Provided information
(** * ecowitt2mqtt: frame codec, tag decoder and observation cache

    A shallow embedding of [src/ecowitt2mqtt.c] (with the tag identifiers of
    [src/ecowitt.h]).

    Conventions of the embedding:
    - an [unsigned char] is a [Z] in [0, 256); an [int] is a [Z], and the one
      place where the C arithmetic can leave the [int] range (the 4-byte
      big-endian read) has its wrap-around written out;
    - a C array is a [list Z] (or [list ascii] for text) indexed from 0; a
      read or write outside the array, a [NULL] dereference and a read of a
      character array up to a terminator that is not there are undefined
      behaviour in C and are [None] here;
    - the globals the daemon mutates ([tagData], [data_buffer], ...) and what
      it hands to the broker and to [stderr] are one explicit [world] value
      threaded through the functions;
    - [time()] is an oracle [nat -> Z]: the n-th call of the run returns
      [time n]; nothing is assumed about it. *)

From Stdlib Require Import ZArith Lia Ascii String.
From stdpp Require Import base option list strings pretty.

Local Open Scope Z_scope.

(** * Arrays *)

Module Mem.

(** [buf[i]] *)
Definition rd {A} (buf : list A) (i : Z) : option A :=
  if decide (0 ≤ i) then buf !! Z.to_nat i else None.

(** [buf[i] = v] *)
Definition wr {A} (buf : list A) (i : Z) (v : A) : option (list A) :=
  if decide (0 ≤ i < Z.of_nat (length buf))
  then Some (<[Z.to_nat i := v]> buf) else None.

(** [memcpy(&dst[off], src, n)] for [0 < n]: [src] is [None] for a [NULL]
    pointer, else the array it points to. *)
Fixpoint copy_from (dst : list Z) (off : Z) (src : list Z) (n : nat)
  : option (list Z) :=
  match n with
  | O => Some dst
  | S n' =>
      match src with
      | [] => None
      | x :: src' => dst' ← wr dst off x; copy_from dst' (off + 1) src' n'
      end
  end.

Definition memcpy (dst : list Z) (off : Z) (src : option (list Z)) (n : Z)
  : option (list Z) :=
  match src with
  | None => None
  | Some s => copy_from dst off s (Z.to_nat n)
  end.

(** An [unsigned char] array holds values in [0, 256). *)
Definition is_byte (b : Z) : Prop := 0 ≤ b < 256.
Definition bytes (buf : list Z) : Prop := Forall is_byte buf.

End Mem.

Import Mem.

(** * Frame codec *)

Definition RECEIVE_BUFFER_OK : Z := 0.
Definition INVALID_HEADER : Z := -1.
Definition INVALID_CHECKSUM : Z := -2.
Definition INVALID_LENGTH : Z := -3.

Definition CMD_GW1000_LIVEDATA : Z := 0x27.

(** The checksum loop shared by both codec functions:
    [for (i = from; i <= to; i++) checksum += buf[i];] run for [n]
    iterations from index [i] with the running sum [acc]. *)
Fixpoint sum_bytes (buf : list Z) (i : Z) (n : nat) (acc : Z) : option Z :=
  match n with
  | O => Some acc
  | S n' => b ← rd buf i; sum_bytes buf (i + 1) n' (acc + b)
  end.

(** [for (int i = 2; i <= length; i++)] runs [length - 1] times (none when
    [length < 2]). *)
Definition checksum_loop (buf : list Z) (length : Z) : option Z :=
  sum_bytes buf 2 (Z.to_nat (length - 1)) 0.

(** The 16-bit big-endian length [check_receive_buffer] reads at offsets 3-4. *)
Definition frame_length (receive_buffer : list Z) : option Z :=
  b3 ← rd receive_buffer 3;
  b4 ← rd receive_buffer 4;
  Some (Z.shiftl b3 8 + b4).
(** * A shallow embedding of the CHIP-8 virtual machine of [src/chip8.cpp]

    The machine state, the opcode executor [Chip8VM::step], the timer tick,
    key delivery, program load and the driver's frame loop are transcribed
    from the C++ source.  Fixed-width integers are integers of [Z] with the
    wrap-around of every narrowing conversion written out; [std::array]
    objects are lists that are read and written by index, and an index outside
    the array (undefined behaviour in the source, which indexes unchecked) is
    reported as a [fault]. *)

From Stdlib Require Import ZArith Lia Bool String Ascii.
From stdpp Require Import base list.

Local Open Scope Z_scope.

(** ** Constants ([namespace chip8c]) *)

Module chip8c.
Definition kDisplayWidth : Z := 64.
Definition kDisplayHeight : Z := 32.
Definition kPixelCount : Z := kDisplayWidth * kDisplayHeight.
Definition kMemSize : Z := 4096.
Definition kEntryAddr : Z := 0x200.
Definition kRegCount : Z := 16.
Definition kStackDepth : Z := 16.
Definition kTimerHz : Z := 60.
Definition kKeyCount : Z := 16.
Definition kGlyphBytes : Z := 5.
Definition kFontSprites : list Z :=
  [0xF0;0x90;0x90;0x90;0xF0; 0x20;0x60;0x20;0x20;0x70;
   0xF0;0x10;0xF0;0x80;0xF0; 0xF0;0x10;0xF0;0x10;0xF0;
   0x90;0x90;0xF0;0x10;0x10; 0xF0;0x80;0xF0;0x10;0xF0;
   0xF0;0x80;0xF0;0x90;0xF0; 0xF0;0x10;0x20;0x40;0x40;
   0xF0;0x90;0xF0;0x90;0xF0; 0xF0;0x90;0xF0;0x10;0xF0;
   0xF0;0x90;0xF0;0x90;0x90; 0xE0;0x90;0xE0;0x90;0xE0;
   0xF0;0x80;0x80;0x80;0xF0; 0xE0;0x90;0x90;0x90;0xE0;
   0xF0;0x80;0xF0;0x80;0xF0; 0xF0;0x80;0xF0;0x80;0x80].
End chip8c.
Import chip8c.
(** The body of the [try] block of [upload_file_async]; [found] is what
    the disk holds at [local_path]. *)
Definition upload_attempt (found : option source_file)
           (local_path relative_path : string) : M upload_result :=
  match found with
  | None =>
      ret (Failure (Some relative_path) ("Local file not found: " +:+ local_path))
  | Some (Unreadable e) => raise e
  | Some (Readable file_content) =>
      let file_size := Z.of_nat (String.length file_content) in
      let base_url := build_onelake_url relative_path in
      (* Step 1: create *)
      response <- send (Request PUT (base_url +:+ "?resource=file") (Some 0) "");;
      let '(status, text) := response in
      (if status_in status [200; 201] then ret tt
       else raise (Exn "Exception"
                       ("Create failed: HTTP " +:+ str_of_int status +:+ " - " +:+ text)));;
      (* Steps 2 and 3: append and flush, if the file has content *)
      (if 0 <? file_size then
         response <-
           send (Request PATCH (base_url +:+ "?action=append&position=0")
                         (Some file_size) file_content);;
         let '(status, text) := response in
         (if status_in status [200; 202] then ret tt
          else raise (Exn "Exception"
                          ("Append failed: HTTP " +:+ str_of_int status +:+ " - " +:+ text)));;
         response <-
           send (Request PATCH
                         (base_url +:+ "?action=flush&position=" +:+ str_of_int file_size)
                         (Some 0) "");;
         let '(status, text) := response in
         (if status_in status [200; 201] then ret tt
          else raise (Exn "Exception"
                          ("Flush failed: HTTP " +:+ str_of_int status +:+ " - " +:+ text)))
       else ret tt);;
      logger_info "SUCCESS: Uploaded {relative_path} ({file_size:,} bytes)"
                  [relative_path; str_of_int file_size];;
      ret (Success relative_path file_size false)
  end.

Exercise aim
Would you repeat each line above exactly as it stands?

Exercise solution
(** * ecowitt2mqtt: frame codec, tag decoder and observation cache

    A shallow embedding of [src/ecowitt2mqtt.c] (with the tag identifiers of
    [src/ecowitt.h]).

    Conventions of the embedding:
    - an [unsigned char] is a [Z] in [0, 256); an [int] is a [Z], and the one
      place where the C arithmetic can leave the [int] range (the 4-byte
      big-endian read) has its wrap-around written out;
    - a C array is a [list Z] (or [list ascii] for text) indexed from 0; a
      read or write outside the array, a [NULL] dereference and a read of a
      character array up to a terminator that is not there are undefined
      behaviour in C and are [None] here;
    - the globals the daemon mutates ([tagData], [data_buffer], ...) and what
      it hands to the broker and to [stderr] are one explicit [world] value
      threaded through the functions;
    - [time()] is an oracle [nat -> Z]: the n-th call of the run returns
      [time n]; nothing is assumed about it. *)

From Stdlib Require Import ZArith Lia Ascii String.
From stdpp Require Import base option list strings pretty.

Local Open Scope Z_scope.

(** * Arrays *)

Module Mem.

(** [buf[i]] *)
Definition rd {A} (buf : list A) (i : Z) : option A :=
  if decide (0 ≤ i) then buf !! Z.to_nat i else None.

(** [buf[i] = v] *)
Definition wr {A} (buf : list A) (i : Z) (v : A) : option (list A) :=
  if decide (0 ≤ i < Z.of_nat (length buf))
  then Some (<[Z.to_nat i := v]> buf) else None.

(** [memcpy(&dst[off], src, n)] for [0 < n]: [src] is [None] for a [NULL]
    pointer, else the array it points to. *)
Fixpoint copy_from (dst : list Z) (off : Z) (src : list Z) (n : nat)
  : option (list Z) :=
  match n with
  | O => Some dst
  | S n' =>
      match src with
      | [] => None
      | x :: src' => dst' ← wr dst off x; copy_from dst' (off + 1) src' n'
      end
  end.

Definition memcpy (dst : list Z) (off : Z) (src : option (list Z)) (n : Z)
  : option (list Z) :=
  match src with
  | None => None
  | Some s => copy_from dst off s (Z.to_nat n)
  end.

(** An [unsigned char] array holds values in [0, 256). *)
Definition is_byte (b : Z) : Prop := 0 ≤ b < 256.
Definition bytes (buf : list Z) : Prop := Forall is_byte buf.

End Mem.

Import Mem.

(** * Frame codec *)

Definition RECEIVE_BUFFER_OK : Z := 0.
Definition INVALID_HEADER : Z := -1.
Definition INVALID_CHECKSUM : Z := -2.
Definition INVALID_LENGTH : Z := -3.

Definition CMD_GW1000_LIVEDATA : Z := 0x27.

(** The checksum loop shared by both codec functions:
    [for (i = from; i <= to; i++) checksum += buf[i];] run for [n]
    iterations from index [i] with the running sum [acc]. *)
Fixpoint sum_bytes (buf : list Z) (i : Z) (n : nat) (acc : Z) : option Z :=
  match n with
  | O => Some acc
  | S n' => b ← rd buf i; sum_bytes buf (i + 1) n' (acc + b)
  end.

(** [for (int i = 2; i <= length; i++)] runs [length - 1] times (none when
    [length < 2]). *)
Definition checksum_loop (buf : list Z) (length : Z) : option Z :=
  sum_bytes buf 2 (Z.to_nat (length - 1)) 0.

(** The 16-bit big-endian length [check_receive_buffer] reads at offsets 3-4. *)
Definition frame_length (receive_buffer : list Z) : option Z :=
  b3 ← rd receive_buffer 3;
  b4 ← rd receive_buffer 4;
  Some (Z.shiftl b3 8 + b4).
(** * A shallow embedding of the CHIP-8 virtual machine of [src/chip8.cpp]

    The machine state, the opcode executor [Chip8VM::step], the timer tick,
    key delivery, program load and the driver's frame loop are transcribed
    from the C++ source.  Fixed-width integers are integers of [Z] with the
    wrap-around of every narrowing conversion written out; [std::array]
    objects are lists that are read and written by index, and an index outside
    the array (undefined behaviour in the source, which indexes unchecked) is
    reported as a [fault]. *)

From Stdlib Require Import ZArith Lia Bool String Ascii.
From stdpp Require Import base list.

Local Open Scope Z_scope.

(** ** Constants ([namespace chip8c]) *)

Module chip8c.
Definition kDisplayWidth : Z := 64.
Definition kDisplayHeight : Z := 32.
Definition kPixelCount : Z := kDisplayWidth * kDisplayHeight.
Definition kMemSize : Z := 4096.
Definition kEntryAddr : Z := 0x200.
Definition kRegCount : Z := 16.
Definition kStackDepth : Z := 16.
Definition kTimerHz : Z := 60.
Definition kKeyCount : Z := 16.
Definition kGlyphBytes : Z := 5.
Definition kFontSprites : list Z :=
  [0xF0;0x90;0x90;0x90;0xF0; 0x20;0x60;0x20;0x20;0x70;
   0xF0;0x10;0xF0;0x80;0xF0; 0xF0;0x10;0xF0;0x10;0xF0;
   0x90;0x90;0xF0;0x10;0x10; 0xF0;0x80;0xF0;0x10;0xF0;
   0xF0;0x80;0xF0;0x90;0xF0; 0xF0;0x10;0x20;0x40;0x40;
   0xF0;0x90;0xF0;0x90;0xF0; 0xF0;0x90;0xF0;0x10;0xF0;
   0xF0;0x90;0xF0;0x90;0x90; 0xE0;0x90;0xE0;0x90;0xE0;
   0xF0;0x80;0x80;0x80;0xF0; 0xE0;0x90;0x90;0x90;0xE0;
   0xF0;0x80;0xF0;0x80;0xF0; 0xF0;0x80;0xF0;0x80;0x80].
End chip8c.
Import chip8c.
(** The body of the [try] block of [upload_file_async]; [found] is what
    the disk holds at [local_path]. *)
Definition upload_attempt (found : option source_file)
           (local_path relative_path : string) : M upload_result :=
  match found with
  | None =>
      ret (Failure (Some relative_path) ("Local file not found: " +:+ local_path))
  | Some (Unreadable e) => raise e
  | Some (Readable file_content) =>
      let file_size := Z.of_nat (String.length file_content) in
      let base_url := build_onelake_url relative_path in
      (* Step 1: create *)
      response <- send (Request PUT (base_url +:+ "?resource=file") (Some 0) "");;
      let '(status, text) := response in
      (if status_in status [200; 201] then ret tt
       else raise (Exn "Exception"
                       ("Create failed: HTTP " +:+ str_of_int status +:+ " - " +:+ text)));;
      (* Steps 2 and 3: append and flush, if the file has content *)
      (if 0 <? file_size then
         response <-
           send (Request PATCH (base_url +:+ "?action=append&position=0")
                         (Some file_size) file_content);;
         let '(status, text) := response in
         (if status_in status [200; 202] then ret tt
          else raise (Exn "Exception"
                          ("Append failed: HTTP " +:+ str_of_int status +:+ " - " +:+ text)));;
         response <-
           send (Request PATCH
                         (base_url +:+ "?action=flush&position=" +:+ str_of_int file_size)
                         (Some 0) "");;
         let '(status, text) := response in
         (if status_in status [200; 201] then ret tt
          else raise (Exn "Exception"
                          ("Flush failed: HTTP " +:+ str_of_int status +:+ " - " +:+ text)))
       else ret tt);;
      logger_info "SUCCESS: Uploaded {relative_path} ({file_size:,} bytes)"
                  [relative_path; str_of_int file_size];;
      ret (Success relative_path file_size false)
  end.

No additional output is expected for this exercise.